Eigenlijk weet ik niet wat ik moet doen. Wat vinden jullie?

Mijn vrouw zegt vaak lelijke dingen tegen me en is bijna nooit lief voor me. Toch ben ik nog steeds verliefd op haar en ik kan goed met haar opschieten. En we hebben samen een kind. En dat wil ik niet weggooien. Ik hou wel van haar en mijn gezin, maar de laatste tongzoen die ik heb gekregen is alweer een half jaar geleden en knuffelen is meestal met een zucht van haar. En seksen, dan zegt ze tegen me zullen we neuken? Lekker spannend, niet? Gelukkig heb ik geen erectiestoornissen en is ze een lekkerwijf waar alle mannen naar omkijken nog anders had ik dat misschien ook gehad.


Maar moet ik nou vreemdgaan of trouw blijven? Misschien een vaste soortgenoot vinden die van haar man te weinig liefde krijgt?

----------


## PrinceR

Het erge is dat ik er best goed uitzie, dus vrouwen bieden zich bij me aan. Dus wat doe ik nu, ik verwaarloos mezelf zodat ik geen vrouwen achter me aan krijg. Erg is dat toch. Normaal sport ik 5x per week en nu heb ik zoiets van als ik niet sport, heb ik ook niet de verleiding. ZUCHT ZUCHT....maar sport maakt me wel gelukkig.

----------


## sietske763

ik snap 1 ding totaal niet, Princer,
hoe kan je nou gelukkig worden met sex bij een andere vrouw, terwijl je schrijft dat je nog veel van haar houdt.......
niet om je aan te vallen, maar.............ik vind dat jij wel heel vaak sex wil, het lijkt wel een verslaving.....
er is nog een topic over dit onderwerp, scooter is ermee gestart, miss is het fijn om daar ook dingen te lezen over dit onderwerp,
het is actueler dan dit topic.

----------


## PrinceR

Ik heb absoluut geen sexverslaving, want ik kan het redelijk goed in de hand houden. Ik ben ook niet de hele dag ermee bezig alleen bij wijze van spreken zou ik 10x per dag sex kunnen hebben.

Als je het ook goed doorleest is sex ook niet mijn drijfveer, maar vooral de passie, vuur, intimiteit en een beantwoording van mijn liefde voor haar.

Dat is het ook, de sex met andere vrouwen word ik ook niet gelukkig van, maar door het tekort thuis blijft mijn nieuwsgierigheid groot.

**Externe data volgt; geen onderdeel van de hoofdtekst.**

(** Symbolic execution with the helper methods opened. *)
Ltac wp_open :=
  cbv beta;
  lazymatch goal with
  | |- wp bind_self _ _ _ => unfold bind_self
  | |- wp (_validate_data_size _ _ _ _ _) _ _ _ =>
      eapply wp_keeps;
        [ apply keeps_validate_all
        | let e' := fresh "e" in let H := fresh in
          intros [] e' H; cbv beta in H; subst e'
        | let e' := fresh "e" in let H := fresh in
          intros ? e' H; cbv beta in H; subst e' ]
  | |- wp (bind _ _) _ _ _ => apply wp_bind
  | |- wp (ret _) _ _ _ => apply wp_ret
  | |- wp (raise _) _ _ _ => apply wp_raise
  | |- wp (gets _) _ _ _ => apply wp_gets
  | |- wp (attr _) _ _ _ => apply wp_attr
  | |- wp (modify _) _ _ _ => apply wp_modify
  | |- wp (assign _) _ _ _ => apply wp_modify
  | |- wp (call _) _ _ _ => apply wp_modify
  | |- wp (when ?b _) _ _ _ => unfold when
  | |- wp (index _ _) _ _ _ => unfold index
  | |- wp (slot _ _) _ _ _ => unfold slot
  | |- wp glGenTextures _ _ _ => apply wp_glGenTextures
  | |- wp (if ?b then _ else _) _ _ _ => destruct b eqn:?
  | |- wp (match ?x with _ => _ end) _ _ _ => destruct x eqn:?
  end.

Lemma wp_total_unit (m : Py unit) (Q : Env -> Prop) (e : Env) :
  wp m (fun _ e' => Q e') (fun _ _ => False) e -> exists e', m e = (inr tt, e') /\ Q e'.
Proof. intros H. apply wp_total in H as ([] & e' & Hrun & HQ). eauto. Qed.

Create HintDb foreign.

Ltac wp_foreign :=
  first [ wp_open
        | eapply wp_keeps; [solve [eauto with foreign] | intros ? ? ? | intros ? ? ?] ].

Ltac foreign_auto := intros ?; repeat (wp_foreign; cbn_fields); framed.

Section Foreign.

Lemma foreign_filter_setter value : keeps foreign (filter_setter value).
Proof. unfold filter_setter. foreign_auto. Qed.

Lemma foreign_wrap_x_setter value : keeps foreign (wrap_x_setter value).
Proof. unfold wrap_x_setter. foreign_auto. Qed.

Lemma foreign_wrap_y_setter value : keeps foreign (wrap_y_setter value).
Proof. unfold wrap_y_setter. foreign_auto. Qed.

Lemma foreign_anisotropy_setter value : keeps foreign (anisotropy_setter value).
Proof. unfold anisotropy_setter. foreign_auto. Qed.

Lemma foreign_compare_func_setter value : keeps foreign (compare_func_setter value).
Proof. unfold compare_func_setter. foreign_auto. Qed.

Lemma foreign_write data level viewport : keeps foreign (write data level viewport).
Proof. unfold write. foreign_auto. Qed.

Lemma foreign_swizzle_loop value enums : keeps foreign (swizzle_loop value enums).
Proof.
  revert enums. induction value as [|c rest IH]; intros enums e; cbn [swizzle_loop].
  - now apply wp_ret.
  - destruct (dict_get _ _); [apply IH | now apply wp_raise].
Qed.

Hint Resolve foreign_swizzle_loop foreign_compare_func_setter foreign_write : foreign.

Lemma foreign_swizzle_setter value : keeps foreign (swizzle_setter value).
Proof. unfold swizzle_setter. foreign_auto. Qed.

Lemma foreign_read level alignment : keeps foreign (read level alignment).
Proof. unfold read. foreign_auto. Qed.

Lemma foreign_texture_2d data e :
  gl.bound (_target (self e)) (device e) = _glo (self e) ->
  wp (_texture_2d data) (fun _ e' => foreign e' = foreign e)
    (fun _ e' => foreign e' = foreign e) e.
Proof.
  intros Hb. unfold _texture_2d. repeat (wp_foreign; cbn_fields); framed.
Qed.

Lemma foreign_resize new_size : keeps foreign (resize new_size).
Proof.
  intros e. unfold resize. repeat (wp_open; cbn_fields); [framed |].
  eapply wp_mono; [apply foreign_texture_2d | |]; cbv beta; cbn_fields.
  - frame_side.
  - intros _ e' ->. framed.
  - intros _ e' ->. framed.
Qed.

End Foreign.

(** ** The sampling parameters *)


Section Parameters.
Implicit Types (name target pname : Z) (st : gl.State).

Lemma keeps_parami_quiet f : quiet f -> keeps_parami f.
Proof.
  intros Hf name p st. unfold parami. now rewrite (quiet_lookup_texture f name st Hf).
Qed.

Lemma keeps_parami_glActiveTexture a : keeps_parami (gl.glActiveTexture a).
Proof. intros name p st. reflexivity. Qed.

Lemma keeps_parami_glBindTexture target name : keeps_parami (gl.glBindTexture target name).
Proof. intros n p st. reflexivity. Qed.

Lemma lookup_texture_with_bound_eq name target f st :
  gl.bound target st = name ->
  gl.lookup_texture name (gl.with_bound target f st) = f (gl.lookup_texture name st).
Proof. intros <-. apply lookup_texture_with_bound. Qed.

Lemma lookup_texture_with_bound_ne name target f st :
  gl.bound target st <> name ->
  gl.lookup_texture name (gl.with_bound target f st) = gl.lookup_texture name st.
Proof.
  intros Hne. unfold gl.with_bound, gl.lookup_texture, gl.set_textures. cbn.
  now rewrite lookup_insert_ne.
Qed.

Lemma parami_with_bound name p target g st :
  (forall t, gl.tex_parami (g t) = gl.tex_parami t) ->
  parami name p (gl.with_bound target g st) = parami name p st.
Proof.
  intros Hg. unfold parami.
  destruct (decide (gl.bound target st = name)) as [Hb | Hb].
  - rewrite lookup_texture_with_bound_eq by exact Hb. now rewrite Hg.
  - now rewrite lookup_texture_with_bound_ne.
Qed.

Lemma keeps_parami_glTexParameterf target pname value :
  keeps_parami (gl.glTexParameterf target pname value).
Proof. intros name p st. now apply parami_with_bound. Qed.

Lemma keeps_parami_glTexImage3D target level internalformat w h d border format type data :
  keeps_parami (gl.glTexImage3D target level internalformat w h d border format type data).
Proof.
  intros name p st. unfold gl.glTexImage3D.
  destruct (gl.bytes_per_pixel format type); [| reflexivity].
  destruct (gl.negative_size w h d); [reflexivity |]. now apply parami_with_bound.
Qed.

Ik hou van haar, van wie ze is, ze is iemand waar ik niet zonder mee kan, maar door de problemen op intiem vlak ontstaan er problemen die ik niet wil.

De enige oplossing die ik wel in gedachte heb is een secret lover, maar wel iemand die ook gebonden is en hetzelfde heeft zodat je niet verliefd hoeft te worden op die ander, maar gewoon een aanvulling krijgt op je leven. En dan niet voor de seks, maar dus ook de passie, het liefdesspel, de aandacht en de gezelligheid. 

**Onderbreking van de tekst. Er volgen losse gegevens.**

Lemma binary_round_aux_fits s mx ex lx B :
  0 <= mx ->
  Z.max (Zdigits2 mx + ex) (-1074) + 1 <= B -> B <= 972 ->
  fits s B (binary_round_aux 53 1024 s mx ex lx).
Proof.
  intros Hmx HB HB'. unfold binary_round_aux.
  destruct (shr_fexp 53 1024 mx ex lx) as [r1 e1] eqn:E1.
  destruct (shr_fexp_spec _ _ _ _ _ Hmx E1) as [H1 D1].
  destruct (round_nearest_even_spec (shr_m r1) (loc_of_shr_record r1) H1) as [H2 D2].
  destruct (shr_fexp 53 1024 _ e1 loc_Exact) as [r2 e2] eqn:E2.
  destruct (shr_fexp_spec _ _ _ _ _ H2 E2) as [H3 D3].
  destruct (shr_m r2) as [|m|m] eqn:Em; simpl in *; [done| |lia].
  assert (e2 <= 971) by lia.
  destruct (Z.leb_spec e2 (1024 - 53)); [|lia]. simpl. split; [done|lia].
Qed.

Lemma digits2_pos_iter_xO d : forall m,
  Zpos (digits2_pos (Pos.iter xO m d)) = Zpos (digits2_pos m) + Zpos d.
Proof.
  induction d as [|d IH] using Pos.peano_ind; intros m.
  - simpl. lia.
  - rewrite Pos.iter_succ. simpl. rewrite Pos2Z.inj_succ, IH. lia.
Qed.

Lemma shl_align_spec mx ex ex' mz ez :
  shl_align mx ex ex' = (mz, ez) ->
  Zpos (digits2_pos mz) + ez = Zpos (digits2_pos mx) + ex.
Proof.
  unfold shl_align. destruct (ex' - ex) as [|d|d] eqn:Hd; intros [= <- <-]; try done.
  rewrite digits2_pos_iter_xO. lia.
Qed.

Lemma binary_round_fits s m e B :
  Z.max (Zpos (digits2_pos m) + e) (-1074) + 1 <= B -> B <= 972 ->
  fits s B (binary_round 53 1024 s m e).
Proof.
  intros HB HB'. unfold binary_round.
  destruct (shl_align m e _) as [mz ez] eqn:E.
  apply shl_align_spec in E.
  apply binary_round_aux_fits; simpl; lia.
Qed.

Soms lijkt een huwelijk wel alleen problemen samen oplossen en weinig lol hebben. De rommel opruimen die je samen achterlaat. Soms is er geen ruimte voor passie of is het allemaal maar gewoon geworden. 

Het liefst zou ik 3x per week uitgebreid sex willen hebben. Gewoon lekker knuffelen, zoenen en passioneel sexen. Dan zou ik nooit, maar dan ook nooit naar een andere vrouw durven kijken of eraan te denken.

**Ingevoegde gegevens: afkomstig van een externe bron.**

Lemma store_accounts_unreadable l a c :
  In a l -> available a = None ->
  forall w,
    account_currency (fiat_currency (engine w)) a = Some c ->
    exists ex w1,
      store_accounts l w = (Raise ex, w1)
      /\ trace w1 = trace w
      /\ products (engine w1) = products (engine w)
      /\ last_balance_update (engine w1) = last_balance_update (engine w).
Proof.
  intros Hin Hav. induction l as [|a' l IH]; [contradiction |].
  intros w Hc. cbn [store_accounts]. unfold bind at 1.
  rewrite store_account_run.
  destruct Hin as [->|Hin].
  - rewrite Hc, Hav.
    assert (Hr : round_as c None = Exc TypeError) by now destruct c.
    rewrite Hr. eauto 10.
  - destruct (account_currency (fiat_currency (engine w)) a') as [c'|].
    + destruct (round_as c' (available a')) as [d|ex]; [| eauto 10].
      destruct (IH Hin (with_balance c' d w) Hc) as (ex & w1 & -> & H).
      exists ex, w1. split; [reflexivity | exact H].
    + apply (IH Hin w Hc).
Qed.

Lemma balance_of_set_balance c c' d b :
  balance_of c (set_balance c' d b)
  = if decide (c = c') then Some d else balance_of c b.
Proof. destruct c, c'; reflexivity. Qed.

Lemma refreshed_cons fc a l c old :
  refreshed fc (a :: l) c old
  = refreshed fc l c
      (if decide (account_currency fc a = Some c) then
         match round_as c (available a) with
         | Ret d => Some d
         | Exc _ => None
         end
       else old).
Proof.
  unfold refreshed. rewrite filter_cons.
  destruct (decide (account_currency fc a = Some c)) as [Ha|Ha];
    [| reflexivity].
  rewrite last_cons.
  destruct (last (filter _ l)) as [a'|]; reflexivity.
Qed.

Lemma store_accounts_readable l :
  forall w,
    Forall (readable (fiat_currency (engine w))) l ->
    exists b,
      store_accounts l w
      = (Ok tt, mkWorld (set_balances b (engine w)) (tick w) (trace w))
      /\ forall c,
           balance_of c b
           = refreshed (fiat_currency (engine w)) l c
               (balance_of c (balances (engine w))).
Proof.
  induction l as [|a l IH]; intros w Hall.
  - exists (balances (engine w)). split; [| reflexivity].
    cbn. unfold ret. now destruct w as [[] ? ?].
  - inversion Hall as [|? ? Ha Hl]; subst.
    cbn [store_accounts]. unfold bind at 1. rewrite store_account_run.
    destruct (account_currency (fiat_currency (engine w)) a) as [c'|] eqn:Hc.
    + destruct (Ha c' Hc) as (d & Hd). rewrite Hd.
      destruct (IH (with_balance c' d w) Hl) as (b & Hrun & Hb).
      exists b. split; [exact Hrun |].
      intros c. rewrite Hb, refreshed_cons.
      cbn [with_balance engine set_balances fiat_currency balances]. f_equal.
      rewrite balance_of_set_balance, Hc.
      destruct (decide (c = c')) as [->|Hne].
      * rewrite decide_True by reflexivity. now rewrite Hd.
      * rewrite decide_False by congruence. reflexivity.
    + destruct (IH w Hl) as (b & Hrun & Hb).
      exists b. split; [exact Hrun |].
      intros c. rewrite Hb, refreshed_cons, Hc.
      now rewrite decide_False by discriminate.
Qed.

Lemma marking_step_refl w : marking_step w w.
Proof. unfold marking_step. tauto. Qed.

Ik ben hier om mijn ervaringen te delen en te kijken hoe het bij andere mensen gaat. Maar misschien zijn er ook nog tips die mensen me kunnen geven om de passie terug te brengen. Dat zou ik het liefst willen. Ik wil zo graag dat we weer de relatie hebben zoals de eerste 2 jaar. Of in ieder geval een stukje ervan. Want wat was ik toen gek van haar en wat hadden we veel lol samen, maar nog erger we hadden 3-4x per dag sex en heerlijk knuffelen, zoenen. Wat een tijd was dat. Ik mis het wel.

----------


## sietske763

ze zeggen wel eens dat je gewoon de sex tijdelijk rigoreus moet vermijden, zolang dat bij beide juist een verlangen bestaat omdat het niet mag............en het dus ook niet doen dan.............
maar ja............ik ben een vrouw, heb een echtgenoot en we snappen elkaar ook niet altijd,
vrouwen gevoelens zijn echt totaal andere emoties dan die mannen hebben!
sterkte!

----------


## christel1

Daarom ben ik ook voorstander van een LAT relatie he Sietske, nee hoor, ik zou liever wel elke dag samen zijn met mijn ventje maar het kan nu eenmaal niet. 
Een huwelijk is natuurlijk niet alleen maar rozegeur en maneschijn. En dat je de eerste jaren van je huwelijk of relatie meer seks hebt dan daarna, ik denk dat iedereen wel eens zo'n periode heeft maar 4 keer per dag (gingen jullie dan niet werken of zo) want dat is al een halve dagtaak... 
Als jij op een gegeven moment 5 keer ging sporten per week, waar was je vrouw en je kind dan ? Alleen thuis op de bank, kind dat misschien aan het zeuren is ? Is dit niet een beetje egoïstisch dan van jou als je dan 's avonds thuis komt, je vrouw is moe, heeft misschien een job, dan nog het huishouden en een kind om voor te zorgen ? Denk je dan niet dat haar hoofd misschien niet naar seks staat ? En dan een man die nog eens komt zeuren dat hij niet "aan zijn trekken komt".... je zou voor minder geen zin meer hebben om te vrijen hoor, geloof me maar.... 
Seks begint 's morgens bij het opstaan met een knuffel en een zoen en eindigt 's avonds in bed.... 
Gewoon je vrouw tonen dat je haar graag ziet en haar niet alleen de was, de plas, de strijk, de kuis en nog het kind laat opvoeden maar je bent een man he, je kan ook de stofzuiger nemen of het strijkijzer, je kind in bad steken en in bed leggen zodat je vrouw ook eens op haar gemakje iets kan gaan doen, misschien ook eens een avondje haar hoofd leegmaken en dan zal de zin in seks er misschien terug inkomen.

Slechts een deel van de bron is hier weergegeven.